> [DATA FOR REVIEW]:
(* ===== verification/UserSamples.v ===== *)
(** * Concrete users

    A mapping document with two users, evidence about one of them and complete
    activation journals, on which the witnesses of the user files are
    evaluated. *)
From S2P Require Import Prelude PyValue Sha256 Json MutationJournal Evidence TypedJournal UserMapping UserReadiness.
From S2P Require Import ActivationJournal Samples.

#[local] Open Scope Z_scope.

Definition sample_account : string := "00000000-0000-0000-0000-000000000001".
Definition sample_bag : string := "00000000-0000-0000-0000-000000000002".
Definition sample_mapping : UserMapping :=
  Mapping 1000 sample_digest 501 sample_account sample_bag "/var/lib/t2-touchid/users/1000/user.kb" sample_digest
    "password-on-demand" {["verify"; "enroll"]} true.
Definition other_mapping : UserMapping :=
  Mapping 1001 sample_digest 502 "00000000-0000-0000-0000-000000000003" "00000000-0000-0000-0000-000000000004"
    "/var/lib/t2-touchid/users/1001/user.kb" sample_digest "host-encrypted-credential" {["verify"]} false.

Definition sample_document : string := mapping_file [other_mapping; sample_mapping].
Definition sample_set : UserMappingSet := ok_or (MappingSet "" []) (parse sample_document).

Example sample_parsed : parse sample_document = Ok sample_set.
Proof. vm_compute. reflexivity. Qed.
Example sample_parsed_order : ums_mappings sample_set = [sample_mapping; other_mapping].
Proof. vm_compute. reflexivity. Qed.

Lemma resolve_exact_witness :
  resolve sample_set (VInt 1000) "verify" = Ok sample_mapping ↔
    sample_mapping ∈ ums_mappings sample_set ∧ VInt 1000 = VInt (um_linux_uid sample_mapping)
    ∧ um_enabled sample_mapping = true ∧ "verify" ∈ um_capabilities sample_mapping.
Proof. exact (resolve_exact _ _ _ _ _ sample_parsed). Defined.

Lemma serialize_canonical_witness :
  serialize [other_mapping; sample_mapping] = Ok (mapping_file (ums_mappings sample_set))
  ∧ ∃ s', parse (mapping_file (ums_mappings sample_set)) = Ok s' ∧ ums_mappings s' ≡ₚ ums_mappings sample_set
      ∧ Sorted.StronglySorted uid_le (ums_mappings s').
Proof.
  apply (serialize_canonical sample_document); [exact sample_parsed| |].
  - rewrite sample_parsed_order. apply Permutation_swap.
  - rewrite sample_parsed_order. vm_compute. discriminate.
Defined.

(** A file read in two blocks. *)
Definition sample_stat : stat_result :=
  Stat 1 7 33152 0 0 1 (Z.of_nat (String.length sample_document)) 5 5.
Definition sample_calls : descriptor_calls :=
  Descriptor (Some sample_stat) true [Some (str_take 100 sample_document); Some (str_drop 100 sample_document); Some ""]
    (Some sample_stat).

Lemma load_descriptor_stable_witness :
  ∃ before data, dc_before sample_calls = Some before ∧ dc_after sample_calls = Some before
    ∧ secure_file before = true ∧ read_blocks (dc_reads sample_calls) "" = Ok data
    ∧ Z.of_nat (String.length data) = st_size before ∧ parse data = Ok sample_set.
Proof. apply (load_descriptor_stable sample_calls sample_set). vm_compute. reflexivity. Defined.

(** ** Readiness *)

Definition sample_persistent : PersistentEvidence :=
  Persistent (VStr sample_digest) (VStr sample_digest) (VInt 501) (VStr sample_account) (VStr sample_bag) (VBool true).
Definition sample_alias (lock_state : Z) : AliasEvidence :=
  Alias (VBool true) (VInt (-501)) (VStr sample_bag) (VInt lock_state) (VStr sample_account).
Definition absent_alias : AliasEvidence := Alias (VBool false) VNone VNone VNone VNone.
Definition ready_decision : ReadinessDecision := Decide "ready" "none" true true false.

Lemma match_ready_exact_witness :
  (rd_match_ready ready_decision = true ↔
     um_enabled sample_mapping = true ∧ "verify" ∈ um_capabilities sample_mapping
     ∧ persistent_bound sample_mapping sample_persistent
     ∧ ∃ z, alias_bound sample_mapping (sample_alias 40) z ∧ has_bits z (Z.lnot benign_bits) = false)
  ∧ rd_operation_permitted ready_decision = rd_match_ready ready_decision
  ∧ (rd_quarantine ready_decision = true → rd_match_ready ready_decision = false).
Proof.
  apply (match_ready_exact sample_mapping "verify" sample_persistent (sample_alias 40) ready_decision).
  vm_compute. reflexivity.
Defined.

Definition corrupted_decision : ReadinessDecision := unready "catacomb-corrupted" "quarantine" true.
Lemma quarantine_exact_witness :
  rd_quarantine corrupted_decision = true ↔
     um_enabled sample_mapping = true ∧ "verify" ∈ um_capabilities sample_mapping
     ∧ (¬ persistent_bound sample_mapping sample_persistent
        ∨ ae_present (sample_alias 136) = VBool true ∧ ∀ z, alias_bound sample_mapping (sample_alias 136) z →
            has_bits z (Z.lnot KNOWN_LOCK_STATE_BITS) || has_bits z CATACOMB_CORRUPTED = true).
Proof.
  apply (quarantine_exact sample_mapping "verify" sample_persistent (sample_alias 136) corrupted_decision).
  vm_compute. reflexivity.
Defined.

(** ** Activation *)

Definition absent_decision : ReadinessDecision := unready "alias-absent" "activate-and-reconcile-alias" false.
Definition sample_runtime : string := "22222222-3333-4444-5555-666666666666".
Definition later_runtime : string := "22222222-3333-4444-5555-777777777777".
Definition sample_activation_baseline : value :=
  activation_baseline sample_set sample_mapping "verify" absent_decision absent_alias sample_boot sample_runtime.

Lemma activation_plan_exact_witness :
  is_ok (activation_plan sample_set sample_mapping "verify" sample_persistent absent_alias sample_boot sample_runtime
           (Some sample_operation) "")
    = match assess sample_mapping "verify" sample_persistent absent_alias with
      | Ok d => bool_decide (rd_state d ∈ actionable_states) | Raise _ => false end
  ∧ ∀ d, assess sample_mapping "verify" sample_persistent absent_alias = Ok d → rd_state d ∈ actionable_states →
      let b := activation_baseline sample_set sample_mapping "verify" d absent_alias sample_boot sample_runtime in
      activation_plan sample_set sample_mapping "verify" sample_persistent absent_alias sample_boot sample_runtime
        (Some sample_operation) "" = Ok (sample_operation, b) ∧ validate_activation_baseline b = Ok b.
Proof.
  apply (activation_plan_exact sample_document); [exact sample_parsed| |vm_compute; reflexivity..].
  rewrite sample_parsed_order. apply list_elem_of_here.
Defined.

Definition runtime : string * value := ("runtime_generation", VStr sample_runtime).
Definition alias_of : string * value := ("special_alias", VInt (-501)).
Definition affirm (k : string) : string * value := (k, VBool true).
Definition command : list (string * value) := [("command_status", VInt 0); ("command_raised", VBool false)].
Definition activation_record (e : string * value) : value := candidate sample_operation e.1 e.2.
Definition activation_first : value :=
  candidate sample_operation "USER_ACTIVATION_BASELINE"
    (dict [("operation_kind", VStr "user-activation"); ("baseline", sample_activation_baseline)]).

(** Load, bind, unlock. *)
Definition activation_commands : list (string * value) :=
  [("USER_KEYBAG_LOAD_INTENT", dict [runtime; ("keybag_sha256", VStr sample_digest); affirm "mutation_possible"]);
   ("USER_KEYBAG_HANDLE_OBSERVED", dict [runtime; ("handle", VInt 3); affirm "bag_uuid_matches"]);
   ("USER_ALIAS_BIND_INTENT", dict [runtime; ("handle", VInt 3); alias_of; affirm "mutation_possible"]);
   ("USER_ALIAS_OBSERVED", dict ([runtime; alias_of; affirm "bag_uuid_matches"; affirm "account_uuid_matches"] ++ command));
   ("USER_ALIAS_UNLOCK_INTENT", dict [runtime; alias_of; affirm "mutation_possible"])].
Definition activation_events : list (string * value) :=
  activation_commands ++
  [("USER_ACTIVATION_READY", dict ([runtime; alias_of; affirm "bag_uuid_matches"; affirm "account_uuid_matches";
      ("readiness_state", VStr "ready"); ("source", VStr "unlock-readback")] ++ command))].
(** The unlock never returned and a later runtime found the user ready. *)
Definition recovery_events : list (string * value) :=
  activation_commands ++
  [("USER_ACTIVATION_OUTCOME_UNKNOWN", dict [runtime; ("stage", VStr "unlock"); ("reason", VStr "transport-lost");
      affirm "mutation_possible"]);
   ("USER_ACTIVATION_RECOVERY_OBSERVED", dict [("runtime_generation", VStr later_runtime);
      ("resolution", VStr "ready"); ("readiness_state", VStr "ready"); affirm "alias_present";
      affirm "bag_uuid_matches"; affirm "account_uuid_matches"; affirm "match_ready";
      ("mutation_performed", VBool false)])].

Definition activation_sample (events : list (string * value)) : UserActivationHistory :=
  ok_or (activation_history (ALoop VNone VNone activation_start_state) 0 VNone)
    (validate_history (activation_first :: map activation_record events)).
Example activation_run :
  validate_history (activation_first :: map activation_record activation_events) = Ok (activation_sample activation_events).
Proof. vm_compute. reflexivity. Qed.
Example recovery_run :
  validate_history (activation_first :: map activation_record recovery_events) = Ok (activation_sample recovery_events).
Proof. vm_compute. reflexivity. Qed.
Example recovery_sample_ready : ah_phase (activation_sample recovery_events) = U_RECOVERED_READY.
Proof. vm_compute. reflexivity. Qed.

Lemma activation_never_repeats_witness :
  path activation_edge U_BASELINE (map milestone_of (map activation_record recovery_events))
    (ah_phase (activation_sample recovery_events))
  ∧ NoDup (map milestone_of (map activation_record recovery_events))
  ∧ (length (activation_first :: map activation_record recovery_events) ≤ 8)%nat.
Proof. exact (activation_never_repeats _ _ _ recovery_run). Defined.

Lemma activation_runtime_bound_witness :
  let r := activation_record (nth 4 recovery_events ("", VNone)) in
  (r@["evidence"])@["runtime_generation"] ==? (ah_baseline (activation_sample recovery_events))@["runtime_generation"] = true
   ↔ r@["milestone"] ≠ VStr ARECOVERY.
Proof.
  apply (activation_runtime_bound _ _ _ _ recovery_run).
  change (activation_record (nth 4 recovery_events ("", VNone))) with
    (nth 4 (map activation_record recovery_events) (activation_record ("", VNone))).
  apply list_elem_of_In, nth_In. vm_compute. repeat constructor.
Defined.

Lemma activation_ready_proved_witness :
  ∃ rest' r, map activation_record recovery_events = rest' ++ [r] ∧ let ev := r@["evidence"] in
    ev@["bag_uuid_matches"] = VBool true ∧ ev@["account_uuid_matches"] = VBool true
    ∧ ev@["readiness_state"] = VStr "ready"
    ∧ (ah_phase (activation_sample recovery_events) = U_READY → milestone_of r = "USER_ACTIVATION_READY"
         ∧ ev@["special_alias"] ==? (ah_baseline (activation_sample recovery_events))@["special_alias"] = true)
    ∧ (ah_phase (activation_sample recovery_events) = U_RECOVERED_READY → milestone_of r = ARECOVERY
         ∧ ev@["match_ready"] = VBool true ∧ ev@["mutation_performed"] = VBool false).
Proof.
  apply (activation_ready_proved _ _ _ recovery_run). rewrite recovery_sample_ready.
  apply list_elem_of_further, list_elem_of_here.
Defined.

> [WHAT TO WORK ON]:
What is the number of lines in the listing that hold "Import"? Give that number and nothing more.

> [YOUR SOLUTION]:
2